As the yarn unfolds, British archaeologist and classical historian Richard Quizzenbury and his wife Emily are planning an extended exploration of the Indian subcontinent to visit the historic sites of ancient people in pursuit of their mysteries.
Richard contacts a former University of Oxford classmate of his, Victor Bloodworth, who resides in India, announcing his intentions to visit India with his wife. Upon receiving Richard's communication, Victor immediately invites the couple to stay with him in his hilltop estate overlooking Bombay. The couple are delighted to receive the invitation, and when they arrive at Victor's home, they are informed that their host has received a rather curious inquiry from a Colonel Ram Singh of the Forest Guard. It seems there is a man-eating leopard that has been at prey in a remote section of the Narmada River Valley, southeast of Indore and Victor has been invited to go and hunt this beast. Victor then asks Richard and Emily if they care to go along with him, and after some apprehension, they agree to accompany him. As Richard states, “never in our wildest imagination could we have foreseen how Victor's generous hospitality would lead to the harrowing circumstances soon to be confronting us in the remote regions of India's Central Provinces.”
Using the journals and the voices of Richard, Emily and Victor, the author allows the three to reveal their distinct perspectives of their Indian adventures which, as we are informed, include Victor's descriptions of certain, and perhaps even paranormal, episodes.
Initially, the killings were confined to an area surrounding the village of Gohatti, however, within days the leopard visits other areas and eludes being destroyed by everything from traps, poisons, rifles and even using a human body as bait. Suspicion falls upon a traveling magician (fakir) who incites the villagers and offers to cast a charm for a fee to protect them from the mad animal.
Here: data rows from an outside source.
(* ===== verification/OrdMap.v ===== *)
(** * Ordered maps

    [std::map<void*, T>] as the list of its key/value pairs in ascending key
    order, which is the order the code's [for (auto e : map)] loops and its
    iterator arithmetic ([lower_bound], [prospective--]) observe. *)

From S2P Require Import Prelude.

Section ordmap.
  Context {V : Type}.
  Implicit Types (m : list (Z * V)) (k : Z) (v : V).

  (** [map::find] *)
Fixpoint om_find k m : option V :=
    match m with
    | [] => None
    | (k', v') :: m' => if decide (k = k') then Some v' else om_find k m'
    end.

  (** [map::insert]: an existing entry is kept. *)
Fixpoint om_insert k v m : list (Z * V) :=
    match m with
    | [] => [(k, v)]
    | (k', v') :: m' =>
        if decide (k = k') then (k', v') :: m'
        else if decide (k < k') then (k, v) :: (k', v') :: m'
        else (k', v') :: om_insert k v m'
    end.

  (** [map::insert_or_assign] *)
Fixpoint om_assign k v m : list (Z * V) :=
    match m with
    | [] => [(k, v)]
    | (k', v') :: m' =>
        if decide (k = k') then (k', v) :: m'
        else if decide (k < k') then (k, v) :: (k', v') :: m'
        else (k', v') :: om_assign k v m'
    end.

  (** [map::erase(key)] *)
Definition om_erase k m : list (Z * V) := filter (λ p, p.1 ≠ k) m.

  (** [map::lower_bound]: the entries before the iterator (in order) and the
      entries from the iterator on; [end()] is an empty second part, [begin()]
      an empty first part. *)
Fixpoint om_lower_bound k m : list (Z * V) * list (Z * V) :=
    match m with
    | [] => ([], [])
    | (k', v') :: m' =>
        if decide (k' < k) then
          let '(l, r) := om_lower_bound k m' in ((k', v') :: l, r)
        else ([], (k', v') :: m')
    end.

  (** The representation invariant: strictly ascending keys. *)
Definition om_wf m : Prop := StronglySorted (λ p q : Z * V, p.1 < q.1) m.

  (** ** Lookup *)

Lemma om_find_elem_of k v m : om_wf m → om_find k m = Some v ↔ (k, v) ∈ m.
  Proof.
    unfold om_wf. induction 1 as [|[k' v'] m Hs IH Hall]; simpl; [set_solver|].
    rewrite elem_of_cons. case_decide as Hk; subst.
    - split; [intros [= ->]; by left|]. intros [[= ->]|Hin]; [done|].
      rewrite Forall_forall in Hall. apply Hall in Hin. simpl in Hin. lia.
    - rewrite IH. naive_solver.
  Qed.

Lemma om_find_lt k m : Forall (λ p : Z * V, k < p.1) m → om_find k m = None.
  Proof.
    induction 1 as [|[k' v'] m Hk Hm IH]; simpl in *; [done|].
    by rewrite decide_False by lia.
  Qed.

Lemma om_find_app k m1 m2 :
    om_find k (m1 ++ m2) = match om_find k m1 with Some v => Some v | None => om_find k m2 end.
  Proof.
    induction m1 as [|[k' v'] m1 IH]; simpl; [done|]. by case_decide.
  Qed.

  (** ** Insertion *)

Lemma om_insert_elem p k v m : p ∈ om_insert k v m → p = (k, v) ∨ p ∈ m.
  Proof.
    induction m as [|[k' v'] m IH]; simpl; [set_solver|].
    repeat case_decide; rewrite ?elem_of_cons; naive_solver.
  Qed.

Lemma om_assign_elem p k v m : p ∈ om_assign k v m → p = (k, v) ∨ p ∈ m.
  Proof.
    induction m as [|[k' v'] m IH]; simpl; [set_solver|].
    repeat case_decide; subst; rewrite ?elem_of_cons; naive_solver.
  Qed.

Lemma om_wf_insert k v m : om_wf m → om_wf (om_insert k v m).
  Proof.
    unfold om_wf. induction 1 as [|[k' v'] m Hs IH Hall]; simpl.
    { repeat constructor. }
    repeat case_decide; [by constructor| |].
    - constructor; [by constructor|]. constructor; [done|].
      eapply Forall_impl; [done|]. simpl; intros; lia.
    - constructor; [done|]. rewrite Forall_forall in *.
      intros p Hp%om_insert_elem. destruct Hp as [->|Hp]; simpl; [lia|auto].
  Qed.

Lemma om_wf_assign k v m : om_wf m → om_wf (om_assign k v m).
  Proof.
    unfold om_wf. induction 1 as [|[k' v'] m Hs IH Hall]; simpl.
    { repeat constructor. }
    repeat case_decide; [by constructor| |].
    - constructor; [by constructor|]. constructor; [done|].
      eapply Forall_impl; [done|]. simpl; intros; lia.
    - constructor; [done|]. rewrite Forall_forall in *.
      intros p Hp%om_assign_elem. destruct Hp as [->|Hp]; simpl; [lia|auto].
  Qed.

Lemma om_wf_erase k m : om_wf m → om_wf (om_erase k m).
  Proof.
    unfold om_wf, om_erase. induction 1 as [|p m Hs IH Hall]; [constructor|].
    rewrite filter_cons. case_decide; [|done]. constructor; [done|].
    rewrite Forall_forall in *. intros q [_ Hq]%list_elem_of_filter. auto.
  Qed.

Lemma om_find_insert_eq k v m :
    om_wf m → om_find k (om_insert k v m) = Some (default v (om_find k m)).
  Proof.
    unfold om_wf. induction 1 as [|[k' v'] m Hs IH Hall]; simpl.
    { by rewrite decide_True. }
    destruct (decide (k = k')); simpl; [by rewrite decide_True|].
    destruct (decide (k < k')); simpl.
    - rewrite decide_True by done. rewrite om_find_lt; [done|].
      eapply Forall_impl; [done|]. simpl; intros; lia.
    - by rewrite decide_False.
  Qed.

Lemma om_find_insert_ne k k' v m :
    k ≠ k' → om_find k' (om_insert k v m) = om_find k' m.
  Proof.
    intros Hne. induction m as [|[k1 v1] m IH]; simpl.
    { by rewrite decide_False. }
    repeat (case_decide; simpl); subst; try done; by rewrite ?IH.
  Qed.

Lemma om_find_assign_eq k v m : om_find k (om_assign k v m) = Some v.
  Proof.
    induction m as [|[k1 v1] m IH]; simpl; [by rewrite decide_True|].
    repeat (case_decide; simpl); subst; done.
  Qed.

Lemma om_find_assign_ne k k' v m :
    k ≠ k' → om_find k' (om_assign k v m) = om_find k' m.
  Proof.
    intros Hne. induction m as [|[k1 v1] m IH]; simpl.
    { by rewrite decide_False. }
    repeat (case_decide; simpl); subst; try done; by rewrite ?IH.
  Qed.

Lemma om_find_erase_eq k m : om_find k (om_erase k m) = None.
  Proof.
    unfold om_erase. induction m as [|[k1 v1] m IH]; [done|].
    rewrite filter_cons. case_decide; simpl in *; [|done].
    by rewrite decide_False.
  Qed.

Lemma om_find_erase_ne k k' m : k ≠ k' → om_find k' (om_erase k m) = om_find k' m.
  Proof.
    intros Hne. unfold om_erase. induction m as [|[k1 v1] m IH]; [done|].
    rewrite filter_cons. repeat (case_decide; simpl in *); subst; naive_solver.
  Qed.

Lemma om_erase_absent k m : om_find k m = None → om_erase k m = m.
  Proof.
    unfold om_erase. induction m as [|[k1 v1] m IH]; [done|]. simpl.
    rewrite filter_cons. repeat (case_decide; simpl in *); subst; try done.
    intros. by rewrite IH.
  Qed.

  (** ** Iterators *)

Lemma om_lower_bound_spec k m l r :
    om_wf m → om_lower_bound k m = (l, r) →
    m = l ++ r ∧ Forall (λ p : Z * V, p.1 < k) l ∧ Forall (λ p : Z * V, k <= p.1) r.
  Proof.
    unfold om_wf. intros Hs. revert l r.
    induction Hs as [|[k' v'] m Hs IH Hall]; simpl; intros l r.
    { by intros [= <- <-]. }
    case_decide.
    - destruct (om_lower_bound k m) as [l' r'].
      intros [= <- <-]. destruct (IH l' r') as (-> & ? & ?); [done|].
      split; [done|]. split; [by constructor|done].
    - intros [= <- <-]. split; [done|]. split; [done|].
      constructor; [simpl; lia|]. eapply Forall_impl; [done|]. simpl; intros; lia.
  Qed.

Lemma om_lower_bound_app k m l r : om_lower_bound k m = (l, r) → m = l ++ r.
  Proof.
    revert l r. induction m as [|[k' v'] m IH]; simpl; intros l r; [by intros [= <- <-]|].
    case_decide; [|by intros [= <- <-]].
    destruct (om_lower_bound k m) as [l' r']. intros [= <- <-]. simpl. f_equal. by apply IH.
  Qed.

Lemma om_wf_app m1 m2 :
    om_wf (m1 ++ m2) →
    om_wf m1 ∧ om_wf m2 ∧ ∀ p q, p ∈ m1 → q ∈ m2 → p.1 < q.1.
  Proof.
    unfold om_wf. induction m1 as [|p m1 IH]; simpl.
    { intros. split; [constructor|]. set_solver. }
    intros H. apply StronglySorted_inv in H as [Hs Hall].
    destruct (IH Hs) as (? & ? & Hlt). apply Forall_app in Hall as [Ha1 Ha2].
    split; [by constructor|]. split; [done|]. intros p' q Hp Hq.
    apply elem_of_cons in Hp as [->|Hp]; [|by apply Hlt].
    rewrite Forall_forall in Ha2. by apply Ha2.
  Qed.

  (** Two well-formed maps with the same lookups are the same map. *)
Lemma om_ext m1 m2 :
    om_wf m1 → om_wf m2 → (∀ k, om_find k m1 = om_find k m2) → m1 = m2.
  Proof.
    intros Hm1. revert m2. unfold om_wf in *.
    induction Hm1 as [|[k1 v1] m1 Hs1 IH Ha1]; intros m2 Hm2 Hext.
    - destruct m2 as [|[k2 v2] m2]; [done|]. specialize (Hext k2). simpl in Hext.
      by rewrite decide_True in Hext by done.
    - destruct Hm2 as [|[k2 v2] m2 Hs2 Ha2].
      { specialize (Hext k1). simpl in Hext. by rewrite decide_True in Hext by done. }
      assert (k1 = k2) as <-.
      { destruct (Z.lt_trichotomy k1 k2) as [Hlt|[->|Hlt]]; [|done|].
        - specialize (Hext k1). simpl in Hext.
          rewrite decide_True, decide_False in Hext by lia.
          rewrite om_find_lt in Hext; [done|].
          eapply Forall_impl; [done|]. simpl; intros; lia.
        - specialize (Hext k2). simpl in Hext.
          rewrite (decide_True _ _ (eq_refl k2)), decide_False in Hext by lia.
          rewrite om_find_lt in Hext; [done|].
          eapply Forall_impl; [done|]. simpl; intros; lia. }
      pose proof (Hext k1) as Hv. simpl in Hv.
      rewrite !decide_True in Hv by done. injection Hv as <-. f_equal.
      apply IH; [done|]. intros k. specialize (Hext k). simpl in Hext.
      case_decide; [|done]. subst.
      rewrite !om_find_lt; [done|eapply Forall_impl; [done|simpl; intros; lia]..].
  Qed.
End ordmap.

#[export] Hint Resolve om_wf_insert om_wf_assign om_wf_erase : carmot.
Create Rewrite HintDb ordmap.
#[export] Hint Rewrite @om_find_assign_eq @om_find_erase_eq : ordmap.
#[export] Hint Rewrite @om_find_insert_ne @om_find_assign_ne @om_find_erase_ne
  using (solve [done|lia]) : ordmap.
Unfortunately, this only exacerbates the situation and even almost leads to the murdering of the fakir, whom some believe that by day walks among them as a human and at night a ferocious animal that kills for the sake of killing and not for food.
From time-to-time the novel falters as Arthur has a tendency to overwrite and wander with his philosophical reflections of Indian culture, its Gods, legends, history, arcane scriptures, astonishing revelations about the past and perhaps the future, superstitions and religion, which, I admit grasping it can be a trifle difficult and tiresome. Nonetheless, readers will not only come away with great respect for his breathtaking ear for language and his ability to fashion memorable and credible characters but also his dexterity in maintaining our concern for the villagers and the hazards they face. In addition, the novel is quite impressive in effectively evoking place and mood as it zips along at the pace of a thriller gluing me to my chair until the final chapter impatient to see how it will all end.